## Records shown
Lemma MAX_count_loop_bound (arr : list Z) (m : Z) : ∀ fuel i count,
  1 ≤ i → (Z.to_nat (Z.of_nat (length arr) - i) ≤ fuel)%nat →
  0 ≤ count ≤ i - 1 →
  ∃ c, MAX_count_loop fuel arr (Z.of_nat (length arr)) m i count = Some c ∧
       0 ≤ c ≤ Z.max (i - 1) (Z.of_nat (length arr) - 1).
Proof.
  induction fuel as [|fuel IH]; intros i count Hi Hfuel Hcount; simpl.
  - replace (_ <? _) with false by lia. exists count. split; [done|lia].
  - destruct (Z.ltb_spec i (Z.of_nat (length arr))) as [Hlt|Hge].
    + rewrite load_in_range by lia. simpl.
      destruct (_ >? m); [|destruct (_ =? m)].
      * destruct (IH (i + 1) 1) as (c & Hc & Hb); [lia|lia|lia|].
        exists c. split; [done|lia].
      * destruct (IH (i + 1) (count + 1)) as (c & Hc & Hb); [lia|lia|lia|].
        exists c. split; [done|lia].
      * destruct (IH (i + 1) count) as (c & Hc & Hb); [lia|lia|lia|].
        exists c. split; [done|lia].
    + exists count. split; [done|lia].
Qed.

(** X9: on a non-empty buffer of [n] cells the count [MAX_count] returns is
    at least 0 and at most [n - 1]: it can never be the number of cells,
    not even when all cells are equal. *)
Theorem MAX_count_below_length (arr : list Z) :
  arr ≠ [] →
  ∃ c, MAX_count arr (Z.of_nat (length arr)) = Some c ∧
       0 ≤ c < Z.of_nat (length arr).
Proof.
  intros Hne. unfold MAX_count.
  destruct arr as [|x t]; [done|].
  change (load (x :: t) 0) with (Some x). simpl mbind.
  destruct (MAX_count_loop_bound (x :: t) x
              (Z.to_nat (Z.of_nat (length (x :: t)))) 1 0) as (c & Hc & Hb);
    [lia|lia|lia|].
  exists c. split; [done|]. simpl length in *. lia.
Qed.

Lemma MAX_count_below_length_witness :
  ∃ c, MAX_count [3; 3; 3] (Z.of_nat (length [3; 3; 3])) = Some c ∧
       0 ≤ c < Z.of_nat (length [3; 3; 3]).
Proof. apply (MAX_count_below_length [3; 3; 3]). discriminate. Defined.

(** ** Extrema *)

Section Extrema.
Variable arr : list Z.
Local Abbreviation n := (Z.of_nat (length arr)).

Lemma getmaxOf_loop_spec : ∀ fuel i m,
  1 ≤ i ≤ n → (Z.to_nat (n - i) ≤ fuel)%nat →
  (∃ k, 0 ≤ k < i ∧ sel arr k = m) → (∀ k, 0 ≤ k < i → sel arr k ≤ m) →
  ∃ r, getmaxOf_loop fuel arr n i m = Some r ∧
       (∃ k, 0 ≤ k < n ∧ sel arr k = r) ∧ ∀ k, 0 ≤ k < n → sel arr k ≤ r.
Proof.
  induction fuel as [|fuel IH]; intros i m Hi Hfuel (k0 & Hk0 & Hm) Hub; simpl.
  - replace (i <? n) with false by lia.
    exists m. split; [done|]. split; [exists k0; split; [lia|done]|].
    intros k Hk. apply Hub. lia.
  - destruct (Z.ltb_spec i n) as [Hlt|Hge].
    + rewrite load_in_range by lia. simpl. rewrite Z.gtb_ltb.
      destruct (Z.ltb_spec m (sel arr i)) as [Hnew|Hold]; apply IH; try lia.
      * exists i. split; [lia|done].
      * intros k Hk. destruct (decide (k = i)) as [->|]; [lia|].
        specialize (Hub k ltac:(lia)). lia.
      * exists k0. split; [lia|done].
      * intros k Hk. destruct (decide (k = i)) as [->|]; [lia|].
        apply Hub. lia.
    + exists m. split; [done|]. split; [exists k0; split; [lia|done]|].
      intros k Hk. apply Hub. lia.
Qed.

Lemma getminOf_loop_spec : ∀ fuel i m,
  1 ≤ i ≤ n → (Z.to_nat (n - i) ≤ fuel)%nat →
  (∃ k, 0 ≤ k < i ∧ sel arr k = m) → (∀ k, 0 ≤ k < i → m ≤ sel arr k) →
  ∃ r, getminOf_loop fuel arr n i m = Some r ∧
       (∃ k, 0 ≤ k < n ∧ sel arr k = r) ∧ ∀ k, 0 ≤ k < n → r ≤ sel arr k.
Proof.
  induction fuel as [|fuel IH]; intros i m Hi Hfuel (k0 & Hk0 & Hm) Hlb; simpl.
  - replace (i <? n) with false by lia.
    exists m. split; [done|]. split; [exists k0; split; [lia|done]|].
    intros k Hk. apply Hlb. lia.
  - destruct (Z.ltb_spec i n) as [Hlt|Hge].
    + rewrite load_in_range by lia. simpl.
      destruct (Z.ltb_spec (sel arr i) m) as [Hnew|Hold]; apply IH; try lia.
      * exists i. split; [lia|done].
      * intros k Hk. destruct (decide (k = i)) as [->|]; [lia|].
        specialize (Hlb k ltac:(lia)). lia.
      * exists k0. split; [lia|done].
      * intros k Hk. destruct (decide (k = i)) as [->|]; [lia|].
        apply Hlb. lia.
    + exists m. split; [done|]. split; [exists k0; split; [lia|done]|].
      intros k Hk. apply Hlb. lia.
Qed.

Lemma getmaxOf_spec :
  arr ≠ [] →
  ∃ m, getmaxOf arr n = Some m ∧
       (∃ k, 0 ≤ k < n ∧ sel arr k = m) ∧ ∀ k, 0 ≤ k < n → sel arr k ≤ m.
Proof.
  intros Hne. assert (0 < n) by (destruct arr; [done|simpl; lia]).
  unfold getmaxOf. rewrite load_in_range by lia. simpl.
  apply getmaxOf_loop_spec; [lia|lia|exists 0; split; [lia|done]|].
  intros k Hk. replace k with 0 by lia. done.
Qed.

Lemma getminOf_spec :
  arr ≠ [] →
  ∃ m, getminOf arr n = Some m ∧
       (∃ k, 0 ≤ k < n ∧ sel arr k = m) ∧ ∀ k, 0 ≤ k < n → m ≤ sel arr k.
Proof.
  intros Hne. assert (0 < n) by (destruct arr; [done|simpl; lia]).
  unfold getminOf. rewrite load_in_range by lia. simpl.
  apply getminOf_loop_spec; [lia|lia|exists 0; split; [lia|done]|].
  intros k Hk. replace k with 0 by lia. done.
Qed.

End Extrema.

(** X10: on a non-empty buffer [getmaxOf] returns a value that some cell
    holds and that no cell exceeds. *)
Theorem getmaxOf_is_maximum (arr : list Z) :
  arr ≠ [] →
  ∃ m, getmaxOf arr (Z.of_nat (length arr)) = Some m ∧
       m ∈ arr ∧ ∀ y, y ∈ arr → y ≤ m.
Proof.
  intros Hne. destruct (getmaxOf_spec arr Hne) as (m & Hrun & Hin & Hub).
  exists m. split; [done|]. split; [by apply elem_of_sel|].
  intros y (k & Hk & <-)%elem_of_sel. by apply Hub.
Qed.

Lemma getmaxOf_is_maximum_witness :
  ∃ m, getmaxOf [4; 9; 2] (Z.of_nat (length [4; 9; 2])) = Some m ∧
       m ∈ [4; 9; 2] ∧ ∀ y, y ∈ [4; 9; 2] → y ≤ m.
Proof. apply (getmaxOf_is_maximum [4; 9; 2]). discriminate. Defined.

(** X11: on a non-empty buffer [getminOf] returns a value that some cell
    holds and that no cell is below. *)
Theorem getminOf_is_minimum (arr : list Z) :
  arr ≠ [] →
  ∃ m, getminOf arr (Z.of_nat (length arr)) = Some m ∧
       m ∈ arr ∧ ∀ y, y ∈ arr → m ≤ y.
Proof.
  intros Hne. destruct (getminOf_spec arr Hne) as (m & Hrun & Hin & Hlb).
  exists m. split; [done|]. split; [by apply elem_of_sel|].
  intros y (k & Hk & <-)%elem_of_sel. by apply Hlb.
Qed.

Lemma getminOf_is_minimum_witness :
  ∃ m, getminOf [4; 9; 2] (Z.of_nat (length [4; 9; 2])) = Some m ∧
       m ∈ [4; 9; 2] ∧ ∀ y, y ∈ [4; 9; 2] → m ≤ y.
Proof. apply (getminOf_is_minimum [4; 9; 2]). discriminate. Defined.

...

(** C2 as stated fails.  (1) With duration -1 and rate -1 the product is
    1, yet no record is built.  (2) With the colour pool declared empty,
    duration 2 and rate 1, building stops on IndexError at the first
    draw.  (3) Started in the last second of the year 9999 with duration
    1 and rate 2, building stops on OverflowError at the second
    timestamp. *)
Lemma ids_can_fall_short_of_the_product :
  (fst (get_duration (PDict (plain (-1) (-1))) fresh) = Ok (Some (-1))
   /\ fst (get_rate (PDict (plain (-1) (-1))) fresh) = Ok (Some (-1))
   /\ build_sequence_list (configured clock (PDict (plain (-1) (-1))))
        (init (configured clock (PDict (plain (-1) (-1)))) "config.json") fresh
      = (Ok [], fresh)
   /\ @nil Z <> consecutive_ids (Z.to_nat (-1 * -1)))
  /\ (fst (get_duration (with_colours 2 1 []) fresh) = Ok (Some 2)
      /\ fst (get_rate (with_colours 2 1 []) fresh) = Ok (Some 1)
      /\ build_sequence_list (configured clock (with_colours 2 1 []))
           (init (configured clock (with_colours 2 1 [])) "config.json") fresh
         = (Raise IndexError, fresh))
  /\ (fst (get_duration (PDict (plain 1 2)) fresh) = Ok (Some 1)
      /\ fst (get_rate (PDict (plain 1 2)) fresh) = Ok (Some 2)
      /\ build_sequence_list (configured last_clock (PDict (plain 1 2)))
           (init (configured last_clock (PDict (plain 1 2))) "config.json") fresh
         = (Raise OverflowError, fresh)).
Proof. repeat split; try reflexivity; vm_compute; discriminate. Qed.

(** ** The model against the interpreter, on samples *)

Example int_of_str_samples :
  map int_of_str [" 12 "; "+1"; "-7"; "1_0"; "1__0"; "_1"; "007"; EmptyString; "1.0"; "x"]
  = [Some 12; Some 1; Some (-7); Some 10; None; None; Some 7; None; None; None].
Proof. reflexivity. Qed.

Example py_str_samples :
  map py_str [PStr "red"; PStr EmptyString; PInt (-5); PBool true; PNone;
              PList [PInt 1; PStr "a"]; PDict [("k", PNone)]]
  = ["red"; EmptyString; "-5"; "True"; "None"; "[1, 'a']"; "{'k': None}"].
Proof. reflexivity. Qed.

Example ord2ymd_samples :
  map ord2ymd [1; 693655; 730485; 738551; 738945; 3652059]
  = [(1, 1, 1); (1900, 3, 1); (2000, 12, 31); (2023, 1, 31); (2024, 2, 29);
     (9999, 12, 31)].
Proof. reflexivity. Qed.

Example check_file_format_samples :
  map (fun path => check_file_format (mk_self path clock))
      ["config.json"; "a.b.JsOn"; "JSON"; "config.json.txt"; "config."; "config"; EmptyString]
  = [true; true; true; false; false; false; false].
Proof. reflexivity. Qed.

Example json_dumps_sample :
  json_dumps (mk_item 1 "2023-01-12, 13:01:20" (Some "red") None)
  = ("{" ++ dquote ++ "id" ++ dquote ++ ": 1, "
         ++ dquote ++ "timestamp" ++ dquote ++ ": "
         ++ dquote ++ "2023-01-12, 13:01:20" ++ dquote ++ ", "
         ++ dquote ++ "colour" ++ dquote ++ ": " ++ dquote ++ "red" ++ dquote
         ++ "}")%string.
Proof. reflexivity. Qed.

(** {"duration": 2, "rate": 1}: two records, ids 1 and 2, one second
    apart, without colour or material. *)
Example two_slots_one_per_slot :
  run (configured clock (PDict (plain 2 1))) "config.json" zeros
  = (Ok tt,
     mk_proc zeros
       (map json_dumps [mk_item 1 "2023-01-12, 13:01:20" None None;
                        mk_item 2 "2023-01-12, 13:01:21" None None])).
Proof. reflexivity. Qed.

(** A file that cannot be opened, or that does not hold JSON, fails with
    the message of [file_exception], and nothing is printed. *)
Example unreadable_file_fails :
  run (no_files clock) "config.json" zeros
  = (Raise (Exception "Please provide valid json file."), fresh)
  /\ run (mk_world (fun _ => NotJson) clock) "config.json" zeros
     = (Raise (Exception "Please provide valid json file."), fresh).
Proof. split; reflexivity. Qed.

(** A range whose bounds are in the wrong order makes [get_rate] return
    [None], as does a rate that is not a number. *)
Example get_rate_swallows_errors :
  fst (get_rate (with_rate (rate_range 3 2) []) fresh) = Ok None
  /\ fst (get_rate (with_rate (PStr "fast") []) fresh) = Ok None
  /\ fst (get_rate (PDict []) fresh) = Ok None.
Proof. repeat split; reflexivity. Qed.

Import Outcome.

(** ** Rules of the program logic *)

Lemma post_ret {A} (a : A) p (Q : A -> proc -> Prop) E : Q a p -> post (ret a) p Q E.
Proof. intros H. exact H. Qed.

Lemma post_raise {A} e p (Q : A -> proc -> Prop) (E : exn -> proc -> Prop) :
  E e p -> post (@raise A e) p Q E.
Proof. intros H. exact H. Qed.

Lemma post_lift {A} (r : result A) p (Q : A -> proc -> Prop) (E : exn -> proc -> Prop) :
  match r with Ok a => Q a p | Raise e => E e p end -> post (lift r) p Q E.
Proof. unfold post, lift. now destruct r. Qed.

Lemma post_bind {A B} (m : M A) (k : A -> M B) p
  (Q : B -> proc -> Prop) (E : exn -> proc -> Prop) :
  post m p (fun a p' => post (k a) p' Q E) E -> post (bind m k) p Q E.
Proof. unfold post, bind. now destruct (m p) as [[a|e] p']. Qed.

* * *

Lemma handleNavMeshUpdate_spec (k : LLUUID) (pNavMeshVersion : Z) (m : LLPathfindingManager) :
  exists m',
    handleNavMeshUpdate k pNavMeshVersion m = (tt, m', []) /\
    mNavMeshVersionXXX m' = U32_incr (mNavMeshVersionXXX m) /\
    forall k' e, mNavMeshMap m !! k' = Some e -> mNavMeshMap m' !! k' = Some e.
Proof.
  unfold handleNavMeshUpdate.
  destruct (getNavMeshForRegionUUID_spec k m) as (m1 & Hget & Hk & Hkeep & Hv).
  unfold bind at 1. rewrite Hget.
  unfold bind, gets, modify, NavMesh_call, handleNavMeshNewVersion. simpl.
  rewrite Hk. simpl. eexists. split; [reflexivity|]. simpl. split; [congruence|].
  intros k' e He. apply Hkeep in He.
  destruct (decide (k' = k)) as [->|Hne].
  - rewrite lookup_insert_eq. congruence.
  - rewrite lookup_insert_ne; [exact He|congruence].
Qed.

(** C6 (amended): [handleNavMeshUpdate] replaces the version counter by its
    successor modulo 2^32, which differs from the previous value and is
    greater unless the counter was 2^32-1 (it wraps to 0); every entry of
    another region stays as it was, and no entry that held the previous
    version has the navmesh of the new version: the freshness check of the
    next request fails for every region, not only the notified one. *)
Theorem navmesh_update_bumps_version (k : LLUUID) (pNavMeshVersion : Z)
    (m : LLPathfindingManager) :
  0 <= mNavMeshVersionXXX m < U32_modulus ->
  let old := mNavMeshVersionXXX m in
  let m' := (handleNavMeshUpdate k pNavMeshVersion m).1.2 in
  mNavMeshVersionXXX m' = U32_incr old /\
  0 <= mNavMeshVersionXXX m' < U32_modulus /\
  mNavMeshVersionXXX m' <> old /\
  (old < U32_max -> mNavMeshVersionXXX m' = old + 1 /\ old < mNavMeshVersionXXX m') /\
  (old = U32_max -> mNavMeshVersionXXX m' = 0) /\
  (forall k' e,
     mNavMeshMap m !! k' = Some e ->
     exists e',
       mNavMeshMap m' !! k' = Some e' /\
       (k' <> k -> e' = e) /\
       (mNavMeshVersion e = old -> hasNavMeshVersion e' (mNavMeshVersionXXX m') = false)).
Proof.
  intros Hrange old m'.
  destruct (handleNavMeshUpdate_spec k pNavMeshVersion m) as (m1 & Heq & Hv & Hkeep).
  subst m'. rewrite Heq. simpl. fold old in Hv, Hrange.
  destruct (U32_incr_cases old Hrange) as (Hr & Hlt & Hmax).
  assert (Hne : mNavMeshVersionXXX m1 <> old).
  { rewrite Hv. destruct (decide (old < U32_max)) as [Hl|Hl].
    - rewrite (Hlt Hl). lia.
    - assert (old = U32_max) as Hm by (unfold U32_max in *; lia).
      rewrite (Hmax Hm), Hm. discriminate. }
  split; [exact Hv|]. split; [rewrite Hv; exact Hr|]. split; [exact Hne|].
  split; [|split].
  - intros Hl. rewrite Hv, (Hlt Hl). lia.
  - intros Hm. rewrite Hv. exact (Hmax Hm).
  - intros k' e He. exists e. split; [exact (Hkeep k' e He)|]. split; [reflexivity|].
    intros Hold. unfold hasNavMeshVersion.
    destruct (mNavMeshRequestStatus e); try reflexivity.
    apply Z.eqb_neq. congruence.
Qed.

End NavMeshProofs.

## Your goal
From the records above, count the lines that contain "Prop". Only the number should be written.

## Answer
4